Local H—“Do You Feel Like We Do”
The closing song on side No. 4 of Frampton Comes Alive! sealed its fate as Frampton’s most famous moment. The nearly 15-minute epic “Do You Feel Like We Do” features an extended jam in the middle, as Frampton talks to the raging crowd and solos using a talk box, an effects pedal that uses a tube one can sing or speak into, giving it a unique sound. Though Frampton wasn’t the first guitar player to use the device, he is undoubtedly its most famous, causing stoned kids everywhere (including Jimbo in his Simpsons cameo) to remark, “Man, that guy’s guitar is talking!” Plenty of bands have covered the song, but Local H’s version is the most fun. The underrated two-piece, known primarily for its smash “Bound For The Floor,” delivers a faithful interpretation of the tune, complete with talk box—though not without adding some energetic thrashiness.
Ratos De Porão - “Breaking All The Rules”
Though not one of the most famous covers, this one proves how far reaching Peter Frampton’s influence really is.

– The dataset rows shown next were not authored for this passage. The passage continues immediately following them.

(* ===== verification/SelfRefs.v ===== *)
(** * Self references ([internal/config/selfrefs.go])

    A target that names one of this process's own listeners follows the port the
    listener bound. The map of moved listeners is a list of its entries, in the
    order the loop meets them. The code rewrites the targets in the slice it shares
    with its caller, which replaces its configuration by the result. *)

From Stdlib Require Import ZArith NArith Lia Ascii.
From stdpp Require Import base tactics strings gmap.
From stdpp Require Import list.
From S2P Require Import Prelude Bytes Net Url UrlText Targets Config.

Open Scope Z_scope.
Open Scope go_scope.

Fixpoint rewrite_moved (raw : string) (u : URL) (moved : list (string * string)) : string :=
  match moved with
  | [] => raw
  | (configured, bound) :: moved =>
      if negb (SameListenerAddr (url_Host u) configured) then rewrite_moved raw u moved
      else
        match SplitHostPort bound with
        | None => raw
        | Some (_, boundPort) => URL_String {| u with url_Host := JoinHostPort (Hostname u) boundPort |}
        end
  end.

Definition rewriteSelfEndpoint (raw : string) (moved : list (string * string)) : string :=
  let trimmed := TrimSpace raw in
  if trimmed =s "" then raw
  else
    match Parse trimmed with
    | None => raw
    | Some u => if url_Host u =s "" then raw else rewrite_moved raw u moved
    end.

Definition rewrite_target (moved : list (string * string)) (t : TargetConfig) : TargetConfig :=
  {| t with
     tc_Endpoint := rewriteSelfEndpoint (tc_Endpoint t) moved;
     tc_URL := rewriteSelfEndpoint (tc_URL t) moved;
     tc_Auth := {| (tc_Auth t) with auth_RedirectURL := rewriteSelfEndpoint (auth_RedirectURL (tc_Auth t)) moved |};
     tc_Check := {| (tc_Check t) with cc_HURLTests :=
       map (λ ht, {| ht with ht_Endpoint := rewriteSelfEndpoint (ht_Endpoint ht) moved |}) (cc_HURLTests (tc_Check t)) |} |}.

Definition RewriteSelfReferences (cfg : Config) (moved : list (string * string)) : Config :=
  match moved with
  | [] => cfg
  | _ => {| cfg with cfg_Targets := map (rewrite_target moved) (cfg_Targets cfg) |}
  end.

(** ** Hosts with a port *)

Lemma SplitHostPort_inv h host port : SplitHostPort h = Some (host, port) → has_byte ":" port = false ∧
  ((h = host +:+ ":" +:+ port ∧ has_byte ":" host = false ∧ has_byte "[" h = false) ∨
   (h = "[" +:+ host +:+ "]:" +:+ port ∧ has_byte "[" host = false ∧ has_byte "]" host = false)).
Proof.
  unfold SplitHostPort, LastIndexByte. destruct (last_byte_cut ":" h) as [Hn|(a & b & -> & Hb)].
  { by rewrite last_index_none. }
  rewrite last_index_app by done. cbn [plus mbind option_bind]. rewrite sdrop_app_S, stake_app.
  destruct (HasPrefix (a +:+ String ":" b) "[") eqn:Hp.
  - apply HasPrefix_spec in Hp as [r Hr].
    destruct (IndexByte (a +:+ String ":" b) "]") as [e|] eqn:He; [|done]. cbn [mbind option_bind].
    destruct (S e =? String.length a)%nat eqn:Hlen; [|done]. cbn [negb]. apply Nat.eqb_eq in Hlen.
    destruct (has_byte "[" (sdrop 1 _)) eqn:Hl; [done|]. destruct (has_byte "]" _) eqn:Hrb; [done|].
    intros [= <- <-]. split; [done|]. right.
    (* the first closing bracket is the byte before the colon *)
    destruct (cut_byte "]" (a +:+ String ":" b)) as [H|(x & y & Hxy & Hx)]; [by rewrite index_byte_none in He|].
    rewrite Hxy, index_byte_app in He by done. injection He as <-.
    assert (a = x +:+ "]") as ->.
    { assert (a +:+ String ":" b = (x +:+ "]") +:+ y) as E by (rewrite Hxy, sapp_assoc; done).
      apply sapp_inj_length in E as [-> _]; [done|]. rewrite slength_app, <- Hlen. cbn. lia. }
    destruct x as [|c x].
    { change ("" +:+ "]") with "]" in *. change ("]" +:+ String ":" b) with (String "]" (String ":" b)) in Hr. by injection Hr. }
    assert (c = "["%char) as -> by (by injection Hr).
    cbn [String.length] in *. change (sdrop 1 _) with ((x +:+ "]") +:+ String ":" b) in Hl |- *.
    rewrite sapp_assoc in Hl |- *. replace (S (String.length x) - 1)%nat with (String.length x) by lia.
    rewrite has_byte_app in Hl. apply orb_false_iff in Hl as [Hl _].
    change (match String "[" x +:+ _ with "" => "" | String _ r0 => r0 end) with (x +:+ "]" +:+ String ":" b).
    rewrite stake_app. split; [done|]. split; [done|]. cbn in Hx. by apply orb_false_iff in Hx as [_ ?].
  - destruct (has_byte ":" a) eqn:Ha; [done|]. destruct (has_byte "[" _) eqn:Hl; [done|].
    destruct (has_byte "]" _); [done|]. intros [= <- <-]. split; [done|]. left. done.
Qed.

Lemma split_host_port_name host port : has_byte ":" port = false → has_byte "[" host = false → all_bytes is_dec port = true →
  split_host_port (host +:+ ":" +:+ port) = (host, port).
Proof.
  intros Hp Hl Hd. unfold split_host_port, LastIndexByte. change (":" +:+ port) with (String ":" port).
  rewrite last_index_app by done. cbn [plus]. rewrite sdrop_app, sdrop_app_S, stake_app. cbn [validOptionalPort]. rewrite Hd.
  destruct (HasPrefix host "[") eqn:Hh; [|done]. apply HasPrefix_spec in Hh as [t ->]. done.
Qed.

Lemma split_host_port_literal lit port : has_byte ":" port = false → all_bytes is_dec port = true →
  split_host_port ("[" +:+ lit +:+ "]:" +:+ port) = (lit, port).
Proof.
  intros Hp Hd. unfold split_host_port, LastIndexByte.
  assert ("[" +:+ lit +:+ "]:" +:+ port = ("[" +:+ lit +:+ "]") +:+ String ":" port) as -> by by rewrite !sapp_assoc.
  rewrite last_index_app by done. cbn [plus]. rewrite sdrop_app, sdrop_app_S, stake_app. cbn [validOptionalPort]. rewrite Hd.
  rewrite HasPrefix_app. assert (HasSuffix ("[" +:+ lit +:+ "]") "]" = true) as ->.
  { unfold HasSuffix. rewrite <- sapp_assoc, srev_app. apply (HasPrefix_app "]"). }
  cbn [andb]. change (sdrop 1 ("[" +:+ lit +:+ "]")) with (lit +:+ "]").
  rewrite !slength_app. cbn [String.length]. replace (1 + (String.length lit + 1) - 2)%nat with (String.length lit) by lia.
  by rewrite stake_app.
Qed.

(** The host of a parsed URL with its port replaced. *)
Lemma moved_host u text user configured port :
  parseAuthority text = Some (user, url_Host u) → has_byte "%" (url_Host u) = false →
  SameListenerAddr (url_Host u) configured = true → all_bytes is_dec port = true →
  let h := JoinHostPort (Hostname u) port in
  h ≠ "" ∧ host_ok h ∧ split_host_port h = (Hostname u, port).
Proof.
  intros Ha Hpc Hs Hd h. subst h. unfold SameListenerAddr in Hs.
  destruct (SplitHostPort (url_Host u)) as [[th tp]|] eqn:Hsplit; [|done]. clear Hs.
  assert (has_byte ":" port = false) as Hpp by (eapply all_bytes_no_byte; [|exact Hd]; done).
  destruct (parseAuthority_host _ _ _ Ha) as [t Ht].
  apply SplitHostPort_inv in Hsplit as (Htp & [(Hh & Hth & Hl)|(Hh & Hl & Hr)]);
    destruct (parseHost_cases _ _ Ht Hpc) as [(Hb & Hok)|(lit & l & p & Hlit & Hip & Hv)].
  - rewrite Hh in Hb, Hok. rewrite all_bytes_app in Hb. apply andb_true_iff in Hb as [Hb _].
    change (":" +:+ tp) with (String ":" tp) in Hok. unfold port_ok, LastIndexByte in Hok.
    rewrite last_index_app in Hok by done. cbn [plus] in Hok. rewrite sdrop_app_S in Hok.
    assert (has_byte "[" th = false) as Hlt by (eapply all_bytes_no_byte; [|exact Hb]; done).
    assert (Hostname u = th) as -> by (unfold Hostname; by rewrite Hh, split_host_port_name).
    unfold JoinHostPort. rewrite Hth. split; [by destruct th|]. split; [|by apply split_host_port_name].
    apply plain_host_ok.
    + rewrite all_bytes_app, Hb. cbn [andb]. change (":" +:+ port) with (String ":" port). cbn [all_bytes].
      change (plain_host_byte ":") with true. cbn [andb]. revert Hd. apply all_bytes_mono. intros c Hc.
      pose proof (ascii_all_spec (λ c, negb (is_dec c) || plain_host_byte c) eq_refl c) as H. cbv beta in H. by rewrite Hc in H.
    + unfold port_ok, LastIndexByte. change (":" +:+ port) with (String ":" port). rewrite last_index_app by done.
      cbn [plus]. by rewrite sdrop_app_S.
  - by rewrite Hlit in Hl.
  - exfalso. assert (has_byte "[" (url_Host u) = false) as H by (eapply all_bytes_no_byte; [|exact Hb]; done). by rewrite Hh in H.
  - rewrite Hh in Hlit. assert (has_byte "]" lit = false) as Hrl by (apply ip6_no_byte; [done|]; by eapply ParseIPv6_bytes).
    assert (th = lit ∧ p = ":" +:+ tp) as [-> ->].
    { injection Hlit as E. change ("]:" +:+ tp) with (String "]" (":" +:+ tp)) in E. change ("]" +:+ p) with (String "]" p) in E.
      by apply (sep_inj "]"%char) in E as [-> ->]. }
    change (validOptionalPort (String ":" tp) = true) in Hv. cbn in Hv.
    assert (Hostname u = lit) as -> by (unfold Hostname; by rewrite Hh, split_host_port_literal).
    unfold JoinHostPort. rewrite (ParseIPv6_colon _ _ Hip). split; [done|].
    split; [by eapply literal_host_ok|by apply split_host_port_literal].
Qed.

Lemma rewrite_moved_app raw u before configured bound after host port :
  Forall (λ m, SameListenerAddr (url_Host u) m.1 = false) before →
  SameListenerAddr (url_Host u) configured = true → SplitHostPort bound = Some (host, port) →
  rewrite_moved raw u (before ++ (configured, bound) :: after) = URL_String {| u with url_Host := JoinHostPort (Hostname u) port |}.
Proof.
  intros Hb Hc Hs. induction Hb as [|[c b] before Hcb _ IH]; cbn; [by rewrite Hc, Hs|].
  cbn in Hcb. by rewrite Hcb.
Qed.

(** A target that names a moved listener follows it and changes in nothing
    else. When the host of a URL is an address the listener is configured at, the
    rewritten text is again a URL, with the same host name, the port the listener
    bound, and the same scheme, user, path, query and fragment; a text that is no
    URL, has no host or names no moved listener is returned as it is. *)
Theorem rewriteSelfEndpoint_follows (raw : string) (moved : list (string * string)) :
  (∀ u before configured bound after host port,
     Parse (TrimSpace raw) = Some u → has_byte "%" (url_Host u) = false →
     moved = before ++ (configured, bound) :: after →
     Forall (λ m, SameListenerAddr (url_Host u) m.1 = false) before →
     SameListenerAddr (url_Host u) configured = true →
     SplitHostPort bound = Some (host, port) → all_bytes is_dec port = true →
     ∃ u', Parse (rewriteSelfEndpoint raw moved) = Some u' ∧ Hostname u' = Hostname u ∧ Port u' = port ∧
       normal {| u' with url_Host := url_Host u |} = normal u) ∧
  ((∀ u, Parse (TrimSpace raw) = Some u → url_Host u ≠ "" →
      Forall (λ m, SameListenerAddr (url_Host u) m.1 = false) moved) → rewriteSelfEndpoint raw moved = raw).
Proof.
  unfold rewriteSelfEndpoint. split.
  - intros u before configured bound after host port Hp Hpc -> Hb Hc Hs Hd. rewrite Hp.
    assert (url_Host u ≠ "") as Hh by (intros E; by rewrite E in Hc).
    assert (TrimSpace raw =s "" = false) as ->.
    { apply streq_false. intros E. rewrite E in Hp. vm_compute in Hp. injection Hp as <-. done. }
    rewrite (proj2 (streq_false _ _) Hh). rewrite (rewrite_moved_app raw u before configured bound after host port Hb Hc Hs).
    destruct (Parse_parts _ _ Hp Hh) as (Hwr & text & user & Ha).
    destruct (moved_host u text user configured port Ha Hpc Hc Hd) as (Hne & Hok & Hsp).
    set (v := {| u with url_Host := JoinHostPort (Hostname u) port |}).
    assert (writable v) as Hw by by apply Hwr.
    pose proof (Parse_String v Hw) as Hr. destruct (Parse (URL_String v)) as [u'|] eqn:Hu'; [|done].
    apply (inj Some) in Hr as Hn. exists u'. split; [done|].
    assert (url_Host u' = JoinHostPort (Hostname u) port) as Hu by (change (url_Host (normal u') = url_Host (normal v)); by rewrite Hn).
    unfold Hostname at 1, Port. rewrite Hu, Hsp. split; [done|]. split; [done|].
    exact (f_equal (λ x, {| x with url_Host := url_Host u |}) Hn).
  - intros H. destruct (_ =s ""); [done|]. destruct (Parse (TrimSpace raw)) as [u|]; [|done].
    destruct (url_Host u =s "") eqn:Hh; [done|]. apply streq_false in Hh. specialize (H u eq_refl Hh).
    induction H as [|[c b] moved Hc _ IH]; cbn; [done|]. cbn in Hc. by rewrite Hc.
Qed.

Lemma rewriteSelfEndpoint_follows_witness :
  let raw := " http://me:pw@[::1]:8091/mcp?x=1#f " in
  let moved := [("localhost:9000", "localhost:9001"); ("127.0.0.1:8091", "127.0.0.1:8093")] in
  (∃ u', Parse (rewriteSelfEndpoint raw moved) = Some u' ∧ Hostname u' = "::1" ∧ Port u' = "8093") ∧
  rewriteSelfEndpoint "http://10.0.0.5:8091/mcp" moved = "http://10.0.0.5:8091/mcp".
Proof.
  intros raw moved. split.
  - destruct (rewriteSelfEndpoint_follows raw moved) as [H _].
    destruct (Parse (TrimSpace raw)) as [u|] eqn:Hu; [|vm_compute in Hu; discriminate].
    assert (url_Host u = "[::1]:8091") as Hh by (vm_compute in Hu; by injection Hu as <-).
    destruct (H u [("localhost:9000", "localhost:9001")] "127.0.0.1:8091" "127.0.0.1:8093" [] "127.0.0.1" "8093" eq_refl)
      as (u' & Hp & Hn & Hport & _); rewrite ?Hh; try (vm_compute; reflexivity); [by repeat constructor|].
    exists u'. split; [done|]. split; [|done]. rewrite Hn. unfold Hostname. rewrite Hh. vm_compute. reflexivity.
  - apply (rewriteSelfEndpoint_follows "http://10.0.0.5:8091/mcp" moved). intros u Hu _. vm_compute in Hu.
    injection Hu as <-. repeat constructor.
Defined.

(** When two listeners that named the same port have moved, which of them a target
    follows depends on the order of the map. *)
Example which_listener_is_chance :
  let moved := [("localhost:8080", "localhost:8081"); ("127.0.0.1:8080", "127.0.0.1:8082")] in
  (rewriteSelfEndpoint "http://localhost:8080/healthz" moved, rewriteSelfEndpoint "http://localhost:8080/healthz" (reverse moved)) =
  ("http://localhost:8081/healthz", "http://localhost:8082/healthz").
Proof. vm_compute. reflexivity. Qed.

(** A target that leaves out the port of its scheme is not recognised. *)
Example default_port_not_followed :
  rewriteSelfEndpoint "http://localhost/healthz" [("localhost:80", "localhost:81")] = "http://localhost/healthz".
Proof. vm_compute. reflexivity. Qed.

On their 1995 album, Just Another Crime In Massacreland, Brazilian hardcore band Ratos De Porão (or RxDxPx) take their abrasive sound to Frampton’s 1981 hit “Breaking All The Rules.” Although they usually sing in their native tongue of Portuguese, the group’s front man João Gordo sings this particular album in an interesting mix of broken English. (If for some reason, you need more international Frampton covers, there’s Filipino group Powerpuff Corn’s take on “Baby, I Love Your Way”.)